In the above video, independent advisor, author and speaker in the field of sustainable business policy and practice Shaun McCarthy discusses the role of ‘The Collaborator’ within a sustainability team. What skills are required for a sustainability professional to collaborate with others - even rivals - to drive climate action? 

McCarthy uses his experience as Supply Chain Sustainability School chair and director of the Action Sustainability consultancy to explain that being an effective disruptor is all about being able to see the greater good when taking on any sustainability challenge.

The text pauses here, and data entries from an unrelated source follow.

Lemma code_tables p :
  p ∈ placed_fdes 0 sample_desc sample_rest code_entries -> placed_table (AT := Addr64) 20 ci_at fi_at p.
Proof.
  intros Hp. change (p ∈ [mkPlaced 24 0 sample_desc sample_rest framed; mkPlaced 50 0 sample_desc sample_rest epilogue]) in Hp.
  apply elem_of_cons in Hp as [->|Hp]; [|apply elem_of_cons in Hp as [->|Hp]; [|by apply elem_of_nil in Hp]].
  - apply code_table; [exact framed_program|by repeat constructor|cbn; lia|vm_compute; reflexivity].
  - apply code_table; [exact epilogue_program|by repeat constructor|cbn; lia|vm_compute; reflexivity].
Qed.

Lemma code_apart : functions_apart (info_of <$> placed_fdes 0 sample_desc sample_rest code_entries).
Proof.
  change (functions_apart [mkFdeInfo 24 4096 4128; mkFdeInfo 50 4160 4176]). split; [|split].
  - refine (bool_decide_unpack _ _). vm_compute. exact I.
  - repeat constructor; cbn; lia.
  - intros a b Ha Hb. repeat (apply elem_of_cons in Ha as [->|Ha]); try (by apply elem_of_nil in Ha);
      repeat (apply elem_of_cons in Hb as [->|Hb]); try (by apply elem_of_nil in Hb); intros Hn; first [cbn; lia | exfalso; by apply Hn].
Qed.

Definition code_pcs : list Z := [4170; 4100; 4165; 4096; 4174; 4100].

Lemma code_covered : Forall (fun pc => exists tb, tb ∈ section_tables 0 sample_desc sample_rest code_entries ci_at fi_at /\ covers tb pc) code_pcs.
Proof.
  set (p1 := mkPlaced 24 0 sample_desc sample_rest framed). set (p2 := mkPlaced 50 0 sample_desc sample_rest epilogue).
  change (section_tables 0 sample_desc sample_rest code_entries ci_at fi_at) with [table_of ci_at fi_at p1; table_of ci_at fi_at p2].
  repeat constructor;
    first [exists (table_of ci_at fi_at p1); split; [left|unfold covers; cbn; lia] | exists (table_of ci_at fi_at p2); split; [right; left|unfold covers; cbn; lia]].
Qed.

Lemma eh_frame_rows_witness :
  exists s1 rows s2, Init (AT := Addr64) 20 0 0 0 (blen code_bytes) (new code_memory) = Ok (Some (), s1) /\
    rows_of (AT := Addr64) 20 GetFdeOffsetFromPc code_pcs s1 = Ok (Some rows, s2) /\
    Forall2 (is_row (AT := Addr64) (section_tables 0 sample_desc sample_rest code_entries ci_at fi_at)) code_pcs rows.
Proof.
  apply (eh_frame_rows (AT := Addr64) 20 0 0 code_memory 0 sample_desc sample_rest code_entries ci_at fi_at code_pcs).
  - exact code_stored.
  - exact code_section_ok.
  - exact code_fuel.
  - exact code_apart.
  - exact code_tables.
  - exact code_covered.
Defined.

(** The CFA rules of these pcs. *)
Example code_rows :
  (fun s => (fun rows => (fun r => rules r.1 !! CFA_REG) <$> default [] rows.1) <$> rows_of (AT := Addr64) 20 GetFdeOffsetFromPc code_pcs s.2)
    <$> Init (AT := Addr64) 20 0 0 0 (blen code_bytes) (new code_memory)
  = Ok (Ok [Some (mkLoc DWARF_LOCATION_REGISTER 7 32); Some (mkLoc DWARF_LOCATION_REGISTER 6 16); Some (mkLoc DWARF_LOCATION_REGISTER 7 32);
            Some (mkLoc DWARF_LOCATION_REGISTER 7 8); Some (mkLoc DWARF_LOCATION_REGISTER 7 32); Some (mkLoc DWARF_LOCATION_REGISTER 6 16)]).
Proof. vm_compute. reflexivity. Qed.

(** DW_CFA_offset_extended stores its offset as it is: register 6 at the CFA plus 2, where
    DW_CFA_offset with the same operands gives the CFA minus 16. *)
Example offset_extended_unfactored :
  let rule bs := (fun r => rules (DwarfCfa.loc_regs r.2) !! 6) <$> DwarfCfa.instruction (AT := Addr64) DwarfCfa.sample_fde None (DwarfCfa.machine bs) in
  rule [5; 6; 2] = Ok (Some (mkLoc DWARF_LOCATION_OFFSET 2 0)) /\ rule [134; 2] = Ok (Some (mkLoc DWARF_LOCATION_OFFSET (2 ^ 64 - 16) 0)).
Proof. vm_compute. done. Qed.
End CfaExamples.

“I believe the environmental, social and economic issues that we face in the world are far too big for one organisation to grapple," McCarthy said. "The skills we need to learn and the new knowledge we need to create are vast.

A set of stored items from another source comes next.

(** ** Witnesses and concrete tables *)

Module HdrExamples.
Import DwarfSectionImpl EhFrameHdr Format Pieces CieFormat SectionFormat ScanFacts FdeFacts SectionFdes SearchFacts
  FormatTheorems FormatExamples HdrFacts HdrSearch HdrTheorems.

#[local] Existing Instances LP64 Addr64.

(** The section of three adjacent functions at address 0, and a header for it behind it. *)
Definition hdr_at : Z := blen adjacent_bytes.
Definition adjacent_table : list HdrInfo := [mkHdrInfo 4096 24; mkHdrInfo 4112 44; mkHdrInfo 4128 64].
Definition both : t := new (DwarfMemory.buffer (adjacent_bytes ++ hdr_bytes hdr_at 0 adjacent_table)).

Lemma both_stored : stored (raw both) hdr_at (hdr_bytes hdr_at 0 adjacent_table).
Proof.
  pose proof (stored_buffer adjacent_bytes (hdr_bytes hdr_at 0 adjacent_table) []) as H.
  rewrite app_nil_r in H. apply H. vm_compute. reflexivity.
Qed.

Lemma both_ok : hdr_ok hdr_at 0 adjacent_table.
Proof.
  split.
  - split; vm_compute; congruence.
  - split; vm_compute; congruence.
  - repeat constructor; vm_compute; congruence.
  - repeat constructor.
  - cbn. lia.
  - vm_compute. reflexivity.
Qed.

Lemma hdr_lookups_witness :
  exists s1 s2, Init hdr_at 36 both = Ok (Some (), s1) /\
    lookups 0 [4000; 4128; 4096; 4127; 9000] s1 = Ok ([None; Some 64; Some 24; Some 44; Some 64], s2).
Proof.
  apply (hdr_lookups hdr_at 36 0 adjacent_table both 0 [4000; 4128; 4096; 4127; 9000]).
  - exact both_stored.
  - exact both_ok.
  - reflexivity.
Defined.

(** The pc that the search over the list of FDEs misses is found through the header. *)
Lemma hdr_find_fde_witness :
  exists s1 s2, Init hdr_at 36 both = Ok (Some (), s1) /\
    GetFdeFromPc 20 (GetFdeOffsetFromPc 20) 4128 s1 =
      Ok (Some (fde_at 64 0 sample_desc sample_rest (mkFdeDesc 4128 16 0 [0] [0; 0; 0])), s2).
Proof.
  apply (hdr_find_fde hdr_at 36 0 adjacent_table both 20 2
    (mkPlaced 64 0 sample_desc sample_rest (mkFdeDesc 4128 16 0 [0] [0; 0; 0])) 4128).
  - exact both_stored.
  - exact both_ok.
  - reflexivity.
  - reflexivity.
  - reflexivity.
  - assert (cie_entry_ok sample_desc sample_rest) as HC.
    { split; [exact sample_ok| |done|vm_compute; reflexivity].
      exists 27. split; [|done]. apply (enc_R []); constructor. }
    split; [| |exact HC|repeat split; vm_compute; congruence].
    + eexists. apply (stored_buffer [] (adjacent_bytes ++ hdr_bytes hdr_at 0 adjacent_table) []).
      vm_compute. reflexivity.
    + exists []. rewrite app_nil_r.
      apply (stored_buffer (take 64 adjacent_bytes) (drop 64 adjacent_bytes) (hdr_bytes hdr_at 0 adjacent_table)).
      vm_compute. reflexivity.
  - repeat constructor.
  - intros _. apply uleb_byte. cbn. lia.
  - cbn. lia.
  - reflexivity.
  - intros e [=].
  - cbn. lia.
Defined.
(** A table of ULEB128 values: pcs 80, 96 and 112, offsets 40, 41 and 42. *)
Definition uleb_table : t :=
  new (DwarfMemory.buffer ([1; 27; 3; 49] ++ [0; 0; 0; 0] ++ [3; 0; 0; 0] ++ [80; 40; 96; 41; 112; 42])).

Definition uleb_lookups (pcs : list Z) : outcome (list (option Z)) :=
  r ← Init 0 18 uleb_table; r ← lookups 10 pcs r.2; Ok r.1.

"It’s a huge challenge for any organisations that previously saw themselves as competitors to collaborate to build the knowledge that we need. But once we have this knowledge in place, then we can compete to leverage off that knowledge for a better future.” 

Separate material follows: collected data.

Definition recovered (arch : ArchEnum) (f : Z -> Z) (rs : list Z) : Prop :=
  forall i, 0 <= i < Z.of_nat (kept arch) -> reg rs i = f i.

Lemma recovered_listed arch f : recovered arch f (listed f (kept arch)).
Proof. intros i Hi. by apply reg_listed. Qed.

(** A property of the kept registers, one by one. *)
Lemma each_below n (P : Z -> Prop) : Forall P (seqZ 0 (Z.of_nat n)) -> forall i, 0 <= i < Z.of_nat n -> P i.
Proof. intros H i Hi. rewrite Forall_forall in H. apply H, elem_of_seqZ. lia. Qed.

(** Every word of a structure is in range. *)
Ltac words_ok := unfold in_words; cbn; repeat (apply Forall_cons_2; [by auto|]); apply Forall_nil_2.

(** The registers one by one, through the assignments to the others. *)
Ltac each_reg rs Hl :=
  repeat (destruct rs as [|? rs]; [discriminate Hl|]); destruct rs; [|discriminate Hl];
  unfold recovered; apply each_below; vm_compute; repeat (apply Forall_cons_2; [reflexivity|]); apply Forall_nil_2.

Lemma x86_context f other rs :
  length rs = 16%nat -> (forall i, in_u 32 (f i)) -> (forall i, in_u 32 (other i)) ->
  recovered ARCH_X86 f (X86.SetFromUcontext (X86.mcontext_of (of_words 4 (mcontext_words f other ARCH_X86))) rs).
Proof.
  intros Hl Hf Ho. unfold X86.mcontext_of. rewrite words_all by (done || words_ok).
  each_reg rs Hl.
Qed.

Lemma x86_64_context f other rs :
  length rs = 17%nat -> (forall i, in_u 64 (f i)) -> (forall i, in_u 64 (other i)) ->
  recovered ARCH_X86_64 f (X86_64.SetFromUcontext (X86_64.mcontext_of (of_words 8 (mcontext_words f other ARCH_X86_64))) rs).
Proof.
  intros Hl Hf Ho. unfold X86_64.mcontext_of. rewrite words_all by (done || words_ok).
  each_reg rs Hl.
Qed.
End KernelBlocks.

(** ** Theorems *)

Module RegsTheorems.
Import Format Regs RegsFacts KernelBlocks.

Dax Lovegrove's top tips on disruptive innovation in sustainability

- Be prepared to lead the way. Most climate and sustainability issues are bigger thing than all of us and so tackling these issues can only be done collaboratively. Once you have formed collaborations on these key issues, you can start to use that as a platform for even greater things. Now that we have the Supply Chain Sustainability School established as a long-term, collaborative initiative that everyone wants to join, we can start to adopt a leadership position, and we’ve started to form special interest groups that look at specific issues.

- Networking is king. Collaboration is about networking and engaging with people; understanding what’s out there and discovering the platforms that you can get involved with. Networking is a big part of any sustainability professional’s job. To go along to an edie conference is not just a cushty day out of the office, it’s an opportunity to steal and build on other people’s ideas.

- Communicate with the procurement people. Procurement is where I started in my career and I got into sustainability by accident over the years. One of the reasons I started my business [Action Sustainability] is because sustainability professionals and procurement professionals do not speak the same language – sometimes I think they don’t even live on the same planet. Procurement is often seen as a blocker to some sustainability initiatives getting off the ground, but it’s really a language thing; it’s about communicating effectively and being very clear about supporting the objectives that the company is trying to achieve and not necessary putting forward your opinion.

- Where’s the business benefit? Why would you do it if there wasn’t a business benefit? As a sustainability advisor to a lot of corporations, I never ask clients to do anything that won’t benefit the business – I’m not there to preach or make them feel guilty or tell them to “save the planet”. There has to be a business benefit, and in the vast majority of cases there is, it’s just a case of ensuring that everyone knows exactly what it is.


edie's sustainability skills month and workshop

The month of November sees edie shift the editorial spotlight from green building to sustainability skills, ahead of the edie Skills Workshop on 30 November in London (find out more and register to attend here).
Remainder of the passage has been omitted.